Une envie de l’ailleurs

Premier reportage chez les Pygmées en Centrafrique où elle retrouve le goût de la liberté, éprouvée enfant à Chichaoua. « Envoyée sur un reportage dangereux pour les premières élections libres en Haïti où les Tontons Macoutes découpaient les gens à la machette, malgré l’atmosphère de violence, je n’ai pas été gagnée par la panique et je me suis dit que, même si j’avais peur, j’étais à ma vraie place de journaliste ». Suivent des reportages clandestins, comme aller avec un visa touriste en Afrique du Sud pour l’Apartheid, en déclarant aux autorités un voyage pour soulager une peine de cœur, l’URSS sur les traces des Français disparus, en Pologne pour Lech Walesa, tout le bloc de l’Est sous son nom de jeune fille en évitant la moindre erreur qui peut être fatale aux personnes interrogées.

Grand reporter de guerre

Nier l’évidence devant les autorités, déjouer les filatures, être suivie par les services secrets du KGB, emprisonnée, travailler avec des carnets codés et faire des cauchemars en oubliant les clés du code, c’est ce que Martine appelle l’aventure pure, doublée d’une excitation extraordinaire. « Je voulais absolument interviewer Nelson Mandela à sa sortie de prison mais il fallait payer l’ANC et la régie d’Antenne 2 ne le permettait pas. Je connaissais sa sœur installée à 1 000 km de Soweto, je suis allée la chercher pour voir son frère, cachée avec mon équipe derrière elle, quand il a ouvert la porte à 4h du matin car je savais qu’il se levait tôt. Mon cameraman bousculé, je suis restée seule avec lui, ce fut un coup de foudre immédiat ! »

©Martine Laroche-Joubert

« Un métier nécessaire »

Suivirent l’enterrement de Pinochet, l’élection d’Obama, l’Irak et les Américains, les évènements de Tian’anmen, des documentaires et un livre pour évoquer les femmes au front, sur les terrains de guerre comme en Syrie où, en l’absence d’hôtels, elle dort dans les familles, en sachant que sa présence facilite les contacts. « Pour recueillir des confidences, les femmes me parlent plus volontiers, même chez les Djihadistes où je me tiens à l’arrière pour les aborder librement. En France, après quarante ans, les hommes rentrent dans la hiérarchie et nous ont laissé le terrain libre. C’est une bagarre pour partir et les financiers s’y opposent souvent car les images viennent de partout. L’avenir des reporters sur le terrain est menacé, surtout en ces temps de fake news, mais les gens doivent connaître la réalité des évènements. »
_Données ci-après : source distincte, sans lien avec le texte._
(** * prompt-merge.py: template discovery, interactive selection and merge

    A shallow embedding of [prompt-merge.py] and the properties of its
    specification.  Python [str] values are modelled as [string]: the
    sequence of their characters, each an [ascii] (code points below 256).
    Integers are [Z]; Python lists are [list].  Functions that touch the
    terminal, the file system or the standard streams are written in a small
    state-and-exception monad over a [world]. *)

From Stdlib Require Import List Bool Arith ZArith Lia Ascii String.
From Stdlib Require Import Permutation Sorted DecimalString.
Import ListNotations.

Local Open Scope string_scope.
Local Open Scope list_scope.

(* ===================================================================== *)
(** * Python string primitives *)
(* ===================================================================== *)

Module PyStr.

(** [len(s)] *)
Definition len (s : string) : nat := String.length s.

(** [s.startswith(p)] *)
Definition startswith (s p : string) : bool := String.prefix p s.

(** [s[n:]] *)
Fixpoint drop (n : nat) (s : string) : string :=
  match n, s with
  | O, _ => s
  | S _, EmptyString => EmptyString
  | S n', String _ s' => drop n' s'
  end.

(** [s[:n]] *)
Fixpoint take (n : nat) (s : string) : string :=
  match n, s with
  | O, _ => EmptyString
  | S _, EmptyString => EmptyString
  | S n', String c s' => String c (take n' s')
  end.

(** [c.isspace()] for a character below 256: TAB, LF, VT, FF, CR, the
    separators 0x1c..0x1f, space, NEL (0x85) and NBSP (0xa0). *)
Definition isspace (c : ascii) : bool :=
  let n := nat_of_ascii c in
  (((9 <=? n) && (n <=? 13)) || ((28 <=? n) && (n <=? 32))
   || (n =? 133) || (n =? 160))%nat.

(** [s.lstrip()] *)
Fixpoint lstrip (s : string) : string :=
  match s with
  | EmptyString => EmptyString
  | String c s' => if isspace c then lstrip s' else s
  end.

(** [s.rstrip()] *)
Fixpoint rstrip (s : string) : string :=
  match s with
  | EmptyString => EmptyString
  | String c s' =>
      match rstrip s' with
      | EmptyString => if isspace c then EmptyString else String c EmptyString
      | r => String c r
      end
  end.

(** [s.strip()] *)
Definition strip (s : string) : string := rstrip (lstrip s).

Definition LF : ascii := "010"%char.
Definition CR : ascii := "013"%char.
Definition ESC : ascii := "027"%char.
Definition ETX : ascii := "003"%char.

(** [s.split("\n")]: never empty, a string without a newline is one field. *)
Fixpoint split_lf (s : string) : list string :=
  match s with
  | EmptyString => [EmptyString]
  | String c s' =>
      if Ascii.eqb c LF then EmptyString :: split_lf s'
      else match split_lf s' with
           | [] => [String c EmptyString]
           | l :: ls => String c l :: ls
           end
  end.

(** ["\n".join(ls)] *)
Definition join_lf (ls : list string) : string :=
  String.concat (String LF EmptyString) ls.

(** [f.readlines()] on the text of a file: every line keeps its newline,
    the last one may lack it, the empty text has no line. *)
Fixpoint readlines (s : string) : list string :=
  match s with
  | EmptyString => []
  | String c s' =>
      if Ascii.eqb c LF then String c EmptyString :: readlines s'
      else match readlines s' with
           | [] => [String c EmptyString]
           | l :: ls => String c l :: ls
           end
  end.

(** [text.replace("\n", "\r\n")] *)
Fixpoint replace_lf_crlf (s : string) : string :=
  match s with
  | EmptyString => EmptyString
  | String c s' =>
      if Ascii.eqb c LF then String CR (String LF (replace_lf_crlf s'))
      else String c (replace_lf_crlf s')
  end.

(** [c.lower()] on the letters that matter for an ASCII needle. *)
Definition lower_char (c : ascii) : ascii :=
  let n := nat_of_ascii c in
  if ((65 <=? n) && (n <=? 90))%nat then ascii_of_nat (n + 32) else c.

Fixpoint lower (s : string) : string :=
  match s with
  | EmptyString => EmptyString
  | String c s' => String (lower_char c) (lower s')
  end.

(** [p in s] *)
Fixpoint contains (s p : string) : bool :=
  startswith s p ||
  match s with
  | EmptyString => false
  | String _ s' => contains s' p
  end.

(** [s.endswith(p)] *)
Definition endswith (s p : string) : bool :=
  (len p <=? len s)%nat && String.eqb (drop (len s - len p) s) p.

(** [str(n)] for a natural number *)
Definition str_of_nat (n : nat) : string :=
  NilZero.string_of_uint (Nat.to_uint n).

End PyStr.

Import PyStr.

(* ===================================================================== *)
(** * Templates and their metadata ([get_all_templates], lines 26-52) *)
(* ===================================================================== *)

(** A path below [TEMPLATES_DIR], as its components. *)
Definition relpath := list string.

(** The dict built at lines 45-52. *)
Record template := {
  path : relpath;              (* "path": md_file *)
  rel_path : string;           (* "rel_path": str(rel_path) *)
  title : string;
  description : string;
  extends : option string;     (* None, or the stripped annotation line *)
  is_base : bool
}.

Definition extends_marker : string := "> **Extends:**".
Definition extension_marker : string := "> This extension".

(** The local variables of the header loop. *)
Record header := {
  h_title : string;
  h_description : string;
  h_extends : option string
}.

(** Lines 40-42: [line[:80]], with ["..."] appended when [len(line) > 80]. *)
Definition truncate80 (line : string) : string :=
  take 80 line ++ (if (80 <? len line)%nat then "..." else EmptyString).

(** The test of line 39. *)
Definition is_description_line (line : string) : bool :=
  negb (String.eqb line EmptyString)
  && negb (startswith line "#") && negb (startswith line ">").
(** With a copy in a candidate bucket, [deleteItem] returns true and clears
    exactly one slot that held the fingerprint. *)
Lemma delete_held x w fp i1 i2 :
  wf (filt w) -> locate x (filt w) = Some (fp, i1, i2) ->
  fp <> emptyFingerprint -> 0 < held (filt w) fp i1 i2 ->
  exists w',
    deleteItem x w = Some (true, w')
    /\ wf (filt w') /\ frame w w'
    /\ held (filt w') fp i1 i2 = held (filt w) fp i1 i2 - 1
    /\ cleared_one fp (buckets (filt w)) (buckets (filt w')).
Proof.
  intros Hwf Hloc Hfp Hheld.
  destruct (locate_wf x _ Hwf) as (fp' & j1 & j2 & Hloc' & Hi1 & Hi2).
  rewrite Hloc in Hloc'. injection Hloc' as <- <- <-.
  destruct (wf_index _ _ Hwf Hi1) as (b1 & Hb1 & _).
  destruct (wf_index _ _ Hwf Hi2) as (b2 & Hb2 & _).
  unfold held in Hheld.
  rewrite (bucket_of_lookup _ _ _ Hb1), (bucket_of_lookup _ _ _ Hb2) in Hheld.
  destruct (containsIn b1 fp) eqn:Hc1.
  - eexists. split; [apply (deleteItem_first x w fp i1 i2 b1 Hloc (proj1 Hi1) Hb1 Hc1)|].
    split; [apply wf_with_count, (wf_with_bucket i1 b1);
            [exact Hwf|exact Hb1|apply deleteFrom_length]|].
    split; [unfold frame; simpl; auto|].
    split.
    + rewrite (held_first w fp i1 i2 b1 _ _ (proj1 Hi1) (proj1 Hi2) Hb1).
      rewrite (copies_delete _ _ Hc1 Hfp). lia.
    + destruct (deleteFrom_clears _ _ Hc1) as (k & Hk & _ & Hd).
      exists (Z.to_nat i1), k, b1. split; [exact Hb1|]. split; [exact Hk|].
      simpl. rewrite Hd. reflexivity.
  - assert (Hz : copies b1 fp = 0).
    { rewrite containsIn_copies in Hc1. apply Z.ltb_ge in Hc1.
      pose proof (copies_nonneg b1 fp). lia. }
    assert (Hne : i1 <> i2).
    { intros ->. rewrite Z.eqb_refl in Hheld. lia. }
    assert (Hc2 : containsIn b2 fp = true).
    { rewrite containsIn_copies. apply Z.ltb_lt.
      apply Z.eqb_neq in Hne. rewrite Hne in Hheld. lia. }
    eexists.
    split; [apply (deleteItem_second x w fp i1 i2 b1 b2 Hloc (proj1 Hi1) (proj1 Hi2)
                     Hb1 Hb2 Hc1 Hc2)|].
    split; [apply wf_with_count, (wf_with_bucket i2 b2);
            [exact Hwf|exact Hb2|apply deleteFrom_length]|].
    split; [unfold frame; simpl; auto|].
    split.
    + rewrite (held_second w fp i1 i2 b2 _ _ (proj1 Hi1) (proj1 Hi2) Hne Hb2).
      rewrite (copies_delete _ _ Hc2 Hfp). lia.
    + destruct (deleteFrom_clears _ _ Hc2) as (k & Hk & _ & Hd).
      exists (Z.to_nat i2), k, b2. split; [exact Hb2|]. split; [exact Hk|].
      simpl. rewrite Hd. reflexivity.
Qed.

(** C8 (amended): on a well-formed filter in which Lookup(x) is false, after
    two Insert(x) calls that both returned true without a relocation step,
    Delete(x) returns true and leaves Lookup(x) true, a second Delete(x)
    returns true and leaves Lookup(x) false; each Delete sets exactly one
    slot that held the fingerprint of x to the sentinel and changes no
    other. *)
Theorem delete_removes_one_copy x w0 w1 w2 :
  wf (filt w0) ->
  Lookup x w0 = Some (false, w0) ->
  Insert rnd x w0 = Some (true, w1) -> swaps w1 = swaps w0 ->
  Insert rnd x w1 = Some (true, w2) -> swaps w2 = swaps w1 ->
  exists fp w3 w4,
    item_fp x = Some fp
    /\ Delete x w2 = Some (true, w3) /\ Lookup x w3 = Some (true, w3)
    /\ Delete x w3 = Some (true, w4) /\ Lookup x w4 = Some (false, w4)
    /\ cleared_one fp (buckets (filt w2)) (buckets (filt w3))
    /\ cleared_one fp (buckets (filt w3)) (buckets (filt w4)).
Proof.
  intros Hwf Hlk Hin1 Hsw1 Hin2 Hsw2.
  unfold Insert in Hin1, Hin2. unfold Lookup in *. unfold Delete.
  destruct (check x) as [x'|] eqn:Hc; [|discriminate].
  destruct (locate_wf x' _ Hwf) as (fp & i1 & i2 & Hloc & Hi1 & Hi2).
  destruct (wf_index _ _ Hwf Hi1) as (b1 & Hb1 & _).
  destruct (wf_index _ _ Hwf Hi2) as (b2 & Hb2 & _).
  assert (Hfp : fp <> emptyFingerprint).
  { intros ->.
    rewrite (lookup_eq x' w0 _ i1 i2 b1 b2 Hloc (proj1 Hi1) (proj1 Hi2) Hb1 Hb2) in Hlk.
    injection Hlk as Hlk. apply orb_false_iff in Hlk as [Hf1 Hf2].
    destruct (insert_no_swap rnd x' w0 true w1 _ i1 i2 b1 b2 Hwf Hloc Hb1 Hb2 Hin1 Hsw1)
      as [(Hc1 & _)|[(_ & Hc2 & _)|(_ & _ & E & _)]]; congruence. }
  assert (H0 : held (filt w0) fp i1 i2 = 0).
  { rewrite (lookup_held x' w0 fp i1 i2 Hwf Hloc) in Hlk. injection Hlk as Hlk.
    apply Z.ltb_ge in Hlk. unfold held in *.
    pose proof (copies_nonneg (bucket_of (filt w0) i1) fp).
    pose proof (copies_nonneg (bucket_of (filt w0) i2) fp).
    destruct (i1 =? i2); lia. }
  destruct (insert_held x' w0 w1 fp i1 i2 Hwf Hloc Hfp Hin1 Hsw1) as (Hwf1 & Hfr1 & H1).
  assert (Hloc1 : locate x' (filt w1) = Some (fp, i1, i2))
    by (rewrite (locate_frame x' w0 w1 Hfr1); exact Hloc).
  destruct (insert_held x' w1 w2 fp i1 i2 Hwf1 Hloc1 Hfp Hin2 Hsw2) as (Hwf2 & Hfr2 & H2).
  assert (Hloc2 : locate x' (filt w2) = Some (fp, i1, i2))
    by (rewrite (locate_frame x' w1 w2 Hfr2); exact Hloc1).
  destruct (delete_held x' w2 fp i1 i2 Hwf2 Hloc2 Hfp) as (w3 & Hd3 & Hwf3 & Hfr3 & H3 & Hcl3);
    [lia|].
  assert (Hloc3 : locate x' (filt w3) = Some (fp, i1, i2))
    by (rewrite (locate_frame x' w2 w3 Hfr3); exact Hloc2).
  destruct (delete_held x' w3 fp i1 i2 Hwf3 Hloc3 Hfp) as (w4 & Hd4 & Hwf4 & Hfr4 & H4 & Hcl4);
    [lia|].
  assert (Hloc4 : locate x' (filt w4) = Some (fp, i1, i2))
    by (rewrite (locate_frame x' w3 w4 Hfr4); exact Hloc3).
  exists fp, w3, w4.
  split; [exact (item_fp_locate x x' _ _ _ _ Hc Hloc)|].
  split; [exact Hd3|].
  split; [rewrite (lookup_held x' w3 fp i1 i2 Hwf3 Hloc3);
          replace (0 <? held (filt w3) fp i1 i2) with true
            by (symmetry; apply Z.ltb_lt; lia); reflexivity|].
  split; [exact Hd4|].
  split; [rewrite (lookup_held x' w4 fp i1 i2 Hwf4 Hloc4);
          replace (0 <? held (filt w4) fp i1 i2) with false
            by (symmetry; apply Z.ltb_ge; lia); reflexivity|].
  split; [exact Hcl3|exact Hcl4].
Qed.
(** * Law search service: retrieval core

    A shallow embedding of the retrieval core of the law search service
    (scoring engine, multi-query aggregation, tiered search orchestration,
    document-store backends and the in-process cache), with the properties
    the specification states about it, followed by further properties of
    the same code, of the remote aggregation, and of the listing, detail
    and article-search endpoints.

    Conventions of the embedding.
    - A Python [str] is a Rocq [string] whose characters are the code points
      below 256; [str.lower], [str.strip] and the whitespace class are the
      Python ones on that range.
    - A Python [int] is a [Z]; a Python [float] is an exact rational [Q]
      (no rounding), so [0.8] is [8 # 10].  The scores of the document
      stores, which can be NaN, are [VectorStore.float]: a rational or NaN.
    - A [dict] is an association list in insertion order.
    - A call that may raise returns a [result]; the calls to collaborators
      outside the repository (the database session, the HTTP client,
      [np.linalg.norm], [json.dumps]) are functions supplied by the
      environment, and so are the quotient of two overflowed doubles, what
      [list.sort] leaves of a list with a NaN key, and what the host file
      system does with a path that leaves the collection directory. *)

From Stdlib Require Import List String Ascii ZArith QArith Lia Bool Arith.
From Stdlib Require Import Permutation Sorted Qabs.
Import ListNotations.
Local Open Scope string_scope.

(* ================================================================== *)
(** * Python primitives *)
(* ================================================================== *)

Module Py.

(** Exceptions that the modelled code raises or lets through. *)
Inductive exn : Type :=
| RuntimeError (msg : string)
| ValueError (msg : string)
| HTTPException (status_code : Z) (error : string) (cause : string)
| UnexpectedResponse (msg : string)
| ExternalError (msg : string).

Inductive result (A : Type) : Type :=
| Ok (a : A)
| Raise (e : exn).
Arguments Ok {A} a.
Arguments Raise {A} e.

(** [str(e)] of an exception. *)
Definition exn_str (e : exn) : string :=
  match e with
  | RuntimeError m | ValueError m | UnexpectedResponse m | ExternalError m => m
  | HTTPException _ err _ => err
  end.

(** ** Lists *)

(** [l[:k]] for a Python int [k]: a negative [k] counts from the end. *)
Definition slice_to {A : Type} (l : list A) (k : Z) : list A :=
  if (k <? 0)%Z
  then firstn (Z.to_nat (Z.of_nat (List.length l) + k)) l
  else firstn (Z.to_nat k) l.

(** Insertion into the sorted tail, before the first element that is not
    smaller: elements with equal keys keep their original order. *)
Fixpoint insert_by {A : Type} (leb : A -> A -> bool) (x : A) (l : list A) : list A :=
  match l with
  | [] => [x]
  | y :: l' => if leb x y then x :: y :: l' else y :: insert_by leb x l'
  end.

(** [list.sort]: a stable sort; [leb a b] says that the key of [a] is not
    greater than the key of [b] in the requested order. *)
Fixpoint sort_by {A : Type} (leb : A -> A -> bool) (l : list A) : list A :=
  match l with
  | [] => []
  | x :: l' => insert_by leb x (sort_by leb l')
  end.

(** ** Dictionaries, in insertion order *)

Fixpoint dict_get {V : Type} (d : list (string * V)) (k : string) : option V :=
  match d with
  | [] => None
  | (k', v) :: d' => if String.eqb k k' then Some v else dict_get d' k
  end.

(** [d[k] = v]: an existing key keeps its position. *)
Fixpoint dict_set {V : Type} (d : list (string * V)) (k : string) (v : V)
  : list (string * V) :=
  match d with
  | [] => [(k, v)]
  | (k', v') :: d' =>
      if String.eqb k k' then (k', v) :: d' else (k', v') :: dict_set d' k v
  end.

Fixpoint dict_del {V : Type} (d : list (string * V)) (k : string)
  : list (string * V) :=
  match d with
  | [] => []
  | (k', v') :: d' =>
      if String.eqb k k' then d' else (k', v') :: dict_del d' k
  end.

Definition dict_mem {V : Type} (d : list (string * V)) (k : string) : bool :=
  match dict_get d k with Some _ => true | None => false end.

Definition dict_values {V : Type} (d : list (string * V)) : list V := map snd d.
Definition dict_keys {V : Type} (d : list (string * V)) : list string := map fst d.

(** ** Strings *)

Definition is_empty (s : string) : bool :=
  match s with EmptyString => true | _ => false end.

Definition len (s : string) : Z := Z.of_nat (String.length s).

Definition in_range (lo hi n : nat) : bool := (lo <=? n)%nat && (n <=? hi)%nat.

(** [str.lower] on one code point below 256: A-Z and the accented capitals
    U+00C0..U+00DE (without the multiplication sign U+00D7) move up by 32. *)
Definition lower_char (c : ascii) : ascii :=
  let n := nat_of_ascii c in
  if in_range 65 90 n || (in_range 192 222 n && negb (n =? 215)%nat)
  then ascii_of_nat (n + 32)
  else c.

Fixpoint lower (s : string) : string :=
  match s with
  | EmptyString => EmptyString
  | String c s' => String (lower_char c) (lower s')
  end.

(** [str.isspace] on one code point below 256; the class [\s] of [re]
    on [str] patterns is the same set. *)
Definition isspace (c : ascii) : bool :=
  let n := nat_of_ascii c in
  in_range 9 13 n || in_range 28 32 n || (n =? 133)%nat || (n =? 160)%nat.

Fixpoint lstrip (s : string) : string :=
  match s with
  | EmptyString => EmptyString
  | String c s' => if isspace c then lstrip s' else s
  end.

Fixpoint rstrip (s : string) : string :=
  match s with
  | EmptyString => EmptyString
  | String c s' =>
      match rstrip s' with
      | EmptyString => if isspace c then EmptyString else String c EmptyString
      | r => String c r
      end
  end.

Definition strip (s : string) : string := rstrip (lstrip s).

(** The empty string and the strings of whitespace only. *)
Fixpoint blank (s : string) : bool :=
  match s with
  | EmptyString => true
  | String c s' => isspace c && blank s'
  end.

Fixpoint startswith (p s : string) : bool :=
  match p, s with
  | EmptyString, _ => true
  | String a p', String b s' => Ascii.eqb a b && startswith p' s'
  | String _ _, EmptyString => false
  end.

Fixpoint find_from (sub s : string) (i : nat) : option nat :=
  if startswith sub s then Some i
  else match s with
       | EmptyString => None
       | String _ s' => find_from sub s' (S i)
       end.

Definition found (o : option nat) : bool :=
  match o with Some _ => true | None => false end.

(** [s.find(sub)]: the lowest index of [sub] in [s], or -1. *)
Definition find (s sub : string) : Z :=
  match find_from sub s 0 with
  | Some i => Z.of_nat i
  | None => (-1)%Z
  end.

(** [sub in s]. *)
Definition contains (sub s : string) : bool :=
  match find_from sub s 0 with Some _ => true | None => false end.

Definition snoc (s : string) (c : ascii) : string := s ++ String c EmptyString.

Fixpoint split_ws_go (s cur : string) : list string :=
  match s with
  | EmptyString => if is_empty cur then [] else [cur]
  | String c s' =>
      if isspace c
      then (if is_empty cur then split_ws_go s' EmptyString
            else cur :: split_ws_go s' EmptyString)
      else split_ws_go s' (snoc cur c)
  end.

(** [s.split()]: the maximal runs of non-whitespace characters.  The
    comprehension [[tok for tok in re.split(r"\s+", s) if tok]] builds the
    same list. *)
Definition split_ws (s : string) : list string := split_ws_go s EmptyString.

Fixpoint split_char_go (sep : ascii) (s cur : string) : list string :=
  match s with
  | EmptyString => [cur]
  | String c s' =>
      if Ascii.eqb c sep then cur :: split_char_go sep s' EmptyString
      else split_char_go sep s' (snoc cur c)
  end.

(** [s.split(sep)] for a one-character separator. *)
Definition split_char (sep : ascii) (s : string) : list string :=
  split_char_go sep s EmptyString.

(** [sep.join(parts)]. *)
Definition join (sep : string) (parts : list string) : string :=
  String.concat sep parts.

(** A slice bound of Python: negative counts from the end, then clamped. *)
Definition clamp_index (n i : Z) : Z :=
  if (i <? 0)%Z then Z.max 0 (n + i) else Z.min i n.

(** [s[lo:hi]]. *)
Definition slice (s : string) (lo hi : Z) : string :=
  let lo' := clamp_index (len s) lo in
  let hi' := clamp_index (len s) hi in
  substring (Z.to_nat lo') (Z.to_nat (hi' - lo')) s.

(** [max(a, b)] and [min(a, b)] of Python keep the first argument unless the
    second is strictly better. *)
Definition max2 (a b : Q) : Q := if Qlt_le_dec a b then b else a.
Definition min2 (a b : Q) : Q := if Qlt_le_dec b a then b else a.

Definition Qltb (a b : Q) : bool := negb (Qle_bool b a).

(** ** [re.sub] with an escaped literal pattern and [re.IGNORECASE] *)

(** One character of the pattern matches one character of the text when
    their lower-case forms agree. *)
Fixpoint startswith_ic (p s : string) : bool :=
  match p, s with
  | EmptyString, _ => true
  | String a p', String b s' =>
      Ascii.eqb (lower_char a) (lower_char b) && startswith_ic p' s'
  | String _ _, EmptyString => false
  end.

Fixpoint re_sub_go (target repl : string) (skip : nat) (s : string) : string :=
  match s with
  | EmptyString => EmptyString
  | String c s' =>
      match skip with
      | S k => re_sub_go target repl k s'
      | O =>
          if startswith_ic target s
          then repl ++ re_sub_go target repl (String.length target - 1) s'
          else String c (re_sub_go target repl 0 s')
      end
  end.

(** [re.sub(re.escape(target), repl, s, flags=re.IGNORECASE)] for a
    non-empty [target] and a replacement template [repl] without
    backslash, which [re] then inserts literally: every non-overlapping
    occurrence, leftmost first, is replaced by [repl].  Targets holding a
    backslash (where the template has escapes) are outside the embedding. *)
Definition re_sub_ignorecase (target repl s : string) : string :=
  re_sub_go target repl 0 s.

End Py.

(* ================================================================== *)
(** * Scoring engine (src/main.py) *)
(* ================================================================== *)

Module Scoring.
Import Py.
Local Open Scope Q_scope.

(** [_lexical_score(text, query)]. *)
Definition _lexical_score (text query : string) : Q :=
  let q := lower (strip query) in
  if is_empty q then 0
  else
    let t := lower text in
    let score := 0 in
    let score := if contains q t then score + 0.8 else score in
    let tokens := split_ws q in
    let score :=
      match tokens with
      | [] => score
      | _ :: _ =>
          let hits := List.length (filter (fun tok => contains tok t) tokens) in
          score + 0.2 * (inject_Z (Z.of_nat hits) / inject_Z (Z.of_nat (List.length tokens)))
      end in
    max2 0 (min2 1 score).

(** The plain leading excerpt returned when nothing can be highlighted. *)
Definition plain_excerpt (text : string) (window : Z) : string :=
  strip (slice text 0 window
         ++ (if (len text >? window)%Z then "..." else "")).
Chaque échange intègre des questions de vie et de mort et les guerres révèlent les personnalités, ordures ou héros courageux, combattants ou civils, médecins qui opèrent dans les caves, clowns qui amusent les enfants blessés dans les hôpitaux, professeurs qui enseignent malgré les bombardements.  « Ou cet asile d’handicapés mentaux à Alep, sur la ligne de front, où des bénévoles viennent chaque jour les laver, leur donner à manger, malgré les snipers, le tout dans l’anonymat le plus complet et ça me touche ! »

Vicky Sommet

EN SAVOIR PLUS « Une femme au front – Mémoires d’une reporter de guerre » de Martine Laroche-Joubert (Éditions Le Cherche-Midi, mai 2019)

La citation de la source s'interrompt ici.